(** A user sends SIGTERM and then SIGQUIT, which overtakes the relayed one. *)
Definition demo_started : providerState :=
  match NewProvider demo_deps [WithLifecycle] with Ok p => Init p | Err _ =>
    {| pr_conf := dp_conf demo_deps; pr_lifecycle := false; pr_initHook := false; pr_runCancel := None; pr_runs := []; pr_hooks_run := 0;
       pr_abort := 0; pr_chans := chans0; pr_aborted := false |} end.
Definition demo_signals : list sigInput := [IUser SIGTERM; IDeliver 0; ITake None; IUser SIGQUIT; IDeliver 0; IRelay; IDeliver 0; ITake None; ITake None].
Definition demo_stopped : signals := default (signals0 demo_started) (sig_steps demo_signals (signals0 demo_started)).

(** A second request by SIGQUIT that is merged with the relayed one is taken
    for it: the user has to ask again. *)
Example merged_second_stop :
  let st := default (signals0 demo_started) (sig_steps [IUser SIGTERM; IDeliver 0; ITake None; IUser SIGQUIT; IRelay; IDeliver 0; ITake None] (signals0 demo_started)) in
  (sg_users st, sg_received st, sg_lost st) = (2, 1, 1).
Proof. vm_compute. reflexivity. Qed.

Lemma stop_signals_witness : sig_reachable demo_started demo_stopped /\ sg_received demo_stopped = sg_users demo_stopped /\ sg_users demo_stopped = 2
  /\ pr_aborted (sg_provider demo_stopped) = true.
Proof.
  assert (H : sig_reachable demo_started demo_stopped).
  { apply (sig_steps_reachable demo_started demo_signals (signals0 demo_started)); [constructor|vm_compute; reflexivity]. }
  split; [exact H|]. split; [apply (stop_signals demo_started demo_stopped H); vm_compute; reflexivity|split; vm_compute; reflexivity].
Defined.
(** C13: newRunner builds a Runner from every configuration that the
    validation accepts, as soon as the client of its Pool backend can be made
    and, under battery, the Hosts of the Inventory can be dialled: no check
    of a component refuses what the validation let through.  The Scheduler's
    Slots are the configured concurrency, the same as the run loop's limit.
    Under battery every Host of the Inventory is in the Registry; under the
    claim backend no connection to a Host is made, every attempt to make one
    is refused, and every Job runs over agent-exec. *)
Theorem newRunner_accepts cfg client :
  Validate url_Parse cfg = [] -> newPoolClient cfg = Ok client ->
  (IsClaim (c_PoolManager cfg) = false -> forall ep, ep ∈ endpoints (inv_Hosts (c_Inventory cfg)) -> dialHost (batteryDialer cfg) ep = None) ->
  exists ev r, newRunner cfg = (ev, Ok r) /\ runner_ok cfg client r.
Proof.
  intros HV HC HD. pose proof (newPoolClient_claim cfg client HC) as Hcl.
  unfold newRunner, newTracker, NewHealth. rewrite HC. cbn [hc_Admin negb]. unfold newGuestAccess. rewrite Hcl.
  destruct (New_accepts cfg {| dep_PoolManager := true; dep_Specs := true; dep_HostSelector := true; dep_Declarer := true;
                               dep_Tracker := true; dep_Health := true; dep_Hosts := true |} HV eq_refl) as (s & HN & Hset & Hst & Hpos).
  destruct (IsClaim (c_PoolManager cfg)) eqn:HB.
  - unfold newClaimGuestAccess, NewAgentHosts, NewRegistry. cbn [negb ga_dialer ga_endpoints].
    change (Apply (dialHost NoHostDialer) [] registry0) with (registry0, @None error). cbn iota beta. rewrite HN. eexists _, _. split; [reflexivity|]. split; cbn; rewrite ?Hset, ?HB; try done.
  - destruct (Apply_fresh (dialHost (batteryDialer cfg)) (endpoints (inv_Hosts (c_Inventory cfg))) (endpoints_ok cfg HV HB) (HD eq_refl)) as (reg & HA & Hreg).
    unfold NewRegistry. cbn [ga_dialer ga_endpoints]. fold (batteryDialer cfg). rewrite HA, HN.
    eexists _, _. split; [reflexivity|]. split; cbn; rewrite ?Hset, ?HB; try done.
    split_and!; try done. intros h Hh. apply Hreg. unfold endpoints. rewrite <-list_fmap_compose. apply list_elem_of_fmap. by exists h.
Qed.
End Build.
Lemma reconcileClaim_dom e cl f w : dom (a_claims (reconcileClaim e cl f w).2) = dom (a_claims w).
Proof.
  assert (Hp : forall r m, dom (a_claims (setPending r m cl f w).2) = dom (a_claims w)).
  { intros r m. unfold setPending. cbv zeta. case_match; [done|]. pose proof (Status_Update_dom (set_condition (bound_condition HostReadyFalse r m) (cl <| m_Phase := MicroVMClaimPending |>)) w) as Hd.
    destruct (Status_Update _ _). done. }
  assert (Hb : dom (a_claims (bind e cl f w).2) = dom (a_claims w)).
  { unfold bind. destruct (f_hosts f !! leastHost f) as [h|]; [|done]. cbv zeta.
    destruct (if bh_MicroVMs h then _ else (w, true)) as [w1 created] eqn:Ec.
    assert (Hw1 : a_claims w1 = a_claims w).
    { destruct (bh_MicroVMs h); [|by injection Ec as <- _]. by apply Create_spec in Ec as (-> & _). }
    rewrite <-Hw1. destruct created; [|done]. simpl. pose proof (Status_Update_dom (bound_claim e h (f_nextID f + 1) cl) w1) as Hd.
    destruct (Status_Update _ _) as [w2 ok]. simpl in Hd. destruct ok; [done|]. cbn [snd]. destruct (bh_MicroVMs h); [|done].
    destruct (Delete_spec (leastHost f) ("microvm-" +:+ Itoa (f_nextID f + 1)) w2) as [-> _]. done. }
  assert (Hr : dom (a_claims (renew e cl f w).2) = dom (a_claims w)).
  { unfold renew. destruct (_ || _).
    - pose proof (Status_Update_dom (expired_claim cl) w) as Hd. destruct (Status_Update _ _) as [w2 ok]. simpl in Hd. destruct ok; [|done]. cbn [negb].
      case_bool_decide; [done|]. destruct (f_held _ !! _) as [vm|]; [|done]. set (f1 := f <| f_expire := _ |>).
      pose proof (replace_claims (m_UID (expired_claim cl)) vm f1 w2) as Hrc. destruct (replace _ _ _ _). simpl in *. by rewrite Hrc.
    - destruct (m_RenewTime cl) as [t|]; [|done]. case_bool_decide; [done|].
      pose proof (Status_Update_dom (renewed_claim e t cl) w) as Hd. by destruct (Status_Update _ _). }
  unfold reconcileClaim. destruct (m_Deleting cl); [done|]. destruct (m_Phase cl); try done.
  1,2: destruct (f_pools f !! m_Pool cl); [case_match|]; auto.
  destruct (renew e cl f w) as [[cl1 f1] w1]. simpl in *. case_bool_decide; [|done]. unfold markHost. destruct (m_Host cl1) as [[node ?]|]; [|done].
  case_match; [|done]. by rewrite Status_Update_dom.
Qed.

Lemma reconcileClaims_dom l f w k : is_Some (a_claims (reconcileClaims l f w).2 !! k) <-> is_Some (a_claims w !! k).
Proof.
  rewrite <-!elem_of_dom. revert f w. induction l as [|[e cl] l IH]; intros f w; simpl; [done|].
  pose proof (reconcileClaim_dom e cl f w) as Hd. destruct (reconcileClaim e cl f w) as [f1 w1]. simpl in Hd. by rewrite IH, Hd.
Qed.

(** What the List of the claims may answer: each claim once, in any order. *)
Definition listing (claims : gmap Z MicroVMClaim) (l : list (benv * MicroVMClaim)) : Prop :=
  l.*2 ≡ₚ (map_to_list claims).*2.

Lemma listing_spec steady used f claims vms lost leaked l : BInv steady used f claims vms lost leaked -> listing claims l ->
  NoDup (m_UID <$> l.*2) /\ (forall e cl, (e, cl) ∈ l -> claims !! m_UID cl = Some cl) /\ (forall k, is_Some (claims !! k) <-> k ∈ m_UID <$> l.*2).
Proof.
  intros HI Hl. unfold listing in Hl.
  assert (Hid : m_UID <$> (map_to_list claims).*2 = (map_to_list claims).*1).
  { rewrite <-list_fmap_compose. apply list_fmap_ext. intros i [k cl] Hx%list_elem_of_lookup_2%elem_of_map_to_list. simpl.
    by apply (bi_claims _ _ _ _ _ _ _ HI). }
  split_and!.
  - rewrite Hl, Hid. apply NoDup_fst_map_to_list.
  - intros e cl Hin. apply (list_elem_of_fmap_2 snd) in Hin. simpl in Hin. rewrite Hl in Hin.
    apply list_elem_of_fmap in Hin as ([k c] & -> & Hin%elem_of_map_to_list). simpl. destruct (bi_claims _ _ _ _ _ _ _ HI _ _ Hin) as [-> _]. done.
  - intros k. rewrite Hl, Hid. rewrite list_elem_of_fmap. split.
    + intros [cl Hk]. exists (k, cl). split; [done|]. by apply elem_of_map_to_list.
    + intros ([k1 cl] & -> & Hk%elem_of_map_to_list). by eexists.
Qed.

(** A reconcile keeps the invariant, and leaves no MicroVM of a claim that is
    gone. *)
Lemma reconcile_inv steady used pools l f w f' w' : BInv steady used f (a_claims w) (a_vms w) (a_lost w) (a_leaked w) -> listing (a_claims w) l ->
  (steady = true -> forall k vm, f_held f !! k = Some vm -> hv_pool vm ∈ bp_Name <$> pools) ->
  reconcile (Some (pools, l)) f w = (f', w') ->
  BInv steady used f' (a_claims w') (a_vms w') (a_lost w') (a_leaked w') /\ f_hosts f' = f_hosts f /\ (forall k, is_Some (f_held f' !! k) -> is_Some (a_claims w' !! k)).
Proof.
  intros HI Hl Hst. unfold reconcile. destruct (listing_spec _ _ _ _ _ _ _ _ HI Hl) as (Hnd & Hin & Hdom).
  pose proof (sizePools_inv _ _ pools _ _ _ _ _ HI Hst) as HI0.
  destruct (reconcileClaims l (sizePools pools f) w) as [f1 w1] eqn:E1.
  pose proof (reconcileClaims_dom l (sizePools pools f) w) as Hd. rewrite E1 in Hd. simpl in Hd.
  apply (reconcileClaims_inv steady used) in E1 as (HI1 & Hk1 & Hh1); [|done..].
  destruct (sweep _ (map_to_list (f_held f1)) f1 w1) as [f2 w2] eqn:E2.
  apply (sweep_inv steady used) in E2 as (HI2 & Hc2 & Hh2 & Hs2); [|done|apply NoDup_fst_map_to_list| |].
  - intros [= <- <-]. destruct (writePools_frame pools f2 w2) as (-> & -> & -> & ->). split_and!; [done|by rewrite Hh2, Hh1|].
    intros k [vm [Hv [Hlive|Hno]]%Hs2].
    + rewrite Hc2, Hd. apply Hdom. by apply elem_of_list_to_set in Hlive.
    + destruct Hno. apply list_elem_of_fmap. exists (k, vm). split; [done|]. by apply elem_of_map_to_list.
  - intros k vm. by apply elem_of_map_to_list.
  - intros k Hk. apply elem_of_list_to_set, Hdom. by rewrite <-Hd.
Qed.
End ReconcileInv.

(** ** The cluster

    The battery, the claims of the API server, the MicroVMs of the Hosts with
    those of them that were left behind, the claims of which an answer was
    lost, and the UIDs given out.  The clients create, renew and delete claims and a
    test asks for expiries and unready Hosts, in any order with the
    reconciles, whose Lists of Pools may answer any Pools. *)
Record cluster := {
  y_f : Battery; y_claims : gmap Z MicroVMClaim; y_vms : gset (nat * string); y_leaked : gset (nat * string); y_lost : gset Z; y_used : gset Z }.
#[export] Instance eta_cluster : Eta cluster :=
  fun r => {| y_f := y_f r; y_claims := y_claims r; y_vms := y_vms r; y_leaked := y_leaked r; y_lost := y_lost r; y_used := y_used r |}.

Section Cluster.
Context `{StatusConditions} (steady : bool) (hosts : list BHost).

Definition cluster0 : cluster := {| y_f := NewBattery hosts; y_claims := ∅; y_vms := ∅; y_leaked := ∅; y_lost := ∅; y_used := ∅ |}.
Definition api_of (y : cluster) (answers : list reply) : apis :=
  {| a_claims := y_claims y; a_vms := y_vms y; a_answers := answers; a_pools := []; a_leaked := y_leaked y; a_lost := y_lost y |}.
Definition new_claim (uid : Z) (name pool : string) (t : option time) : MicroVMClaim :=
  {| m_UID := uid; m_Name := name; m_Deleting := false; m_Pool := pool; m_RenewTime := t; m_Phase := PhaseNone; m_LeaseID := "";
     m_MicroVM := None; m_Host := None; m_BoundTime := None; m_Observed := None; m_LeaseExpiresAt := None; m_Conditions := [] |}.
Definition with_claims (claims : gmap Z MicroVMClaim) (y : cluster) : cluster := y <| y_claims := claims |>.
Definition with_battery (f : Battery) (y : cluster) : cluster := y <| y_f := f |>.
Definition after_reconcile (pools : list BPool) (l : list (benv * MicroVMClaim)) (answers : list reply) (y : cluster) : cluster :=
  let '(f, w) := reconcile (Some (pools, l)) (y_f y) (api_of y answers) in
  {| y_f := f; y_claims := a_claims w; y_vms := a_vms w; y_leaked := a_leaked w; y_lost := a_lost w; y_used := y_used y |}.

Inductive cluster_step : cluster -> cluster -> Prop :=
  | CCreate y uid name pool t : uid ∉ y_used y ->
      cluster_step y (y <| y_claims := <[uid := new_claim uid name pool t]> (y_claims y) |> <| y_used := {[uid]} ∪ y_used y |>)
  | CRenew y uid cl t : y_claims y !! uid = Some cl -> cluster_step y (with_claims (<[uid := cl <| m_RenewTime := Some t |>]> (y_claims y)) y)
  | CMark y uid cl : y_claims y !! uid = Some cl -> cluster_step y (with_claims (<[uid := cl <| m_Deleting := true |>]> (y_claims y)) y)
  | CDelete y uid : cluster_step y (with_claims (delete uid (y_claims y)) y)
  | CExpire y name : cluster_step y (with_battery (Battery_Expire name (y_f y)) y)
  | CExpireKeep y name : cluster_step y (with_battery (ExpireKeepingMicroVM name (y_f y)) y)
  | CNotReady y node reason message : cluster_step y (with_battery (SetHostNotReady node reason message (y_f y)) y)
  | CReady y node : cluster_step y (with_battery (SetHostReady node (y_f y)) y)
  | CReconcile y pools l answers : listing (y_claims y) l ->
      (steady = true -> forall k vm, f_held (y_f y) !! k = Some vm -> hv_pool vm ∈ bp_Name <$> pools) ->
      cluster_step y (after_reconcile pools l answers y).
Inductive cluster_reach : cluster -> Prop :=
  | CRInit : cluster_reach cluster0
  | CRStep y y' : cluster_reach y -> cluster_step y y' -> cluster_reach y'.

::::::::

*WHAT IS REQUIRED*
Show each line from the listing above that includes the word "gmap".

*RESPONSE TO THE EXERCISE*
Definition listing (claims : gmap Z MicroVMClaim) (l : list (benv * MicroVMClaim)) : Prop :=
  y_f : Battery; y_claims : gmap Z MicroVMClaim; y_vms : gset (nat * string); y_leaked : gset (nat * string); y_lost : gset Z; y_used : gset Z }.
Definition with_claims (claims : gmap Z MicroVMClaim) (y : cluster) : cluster := y <| y_claims := claims |>.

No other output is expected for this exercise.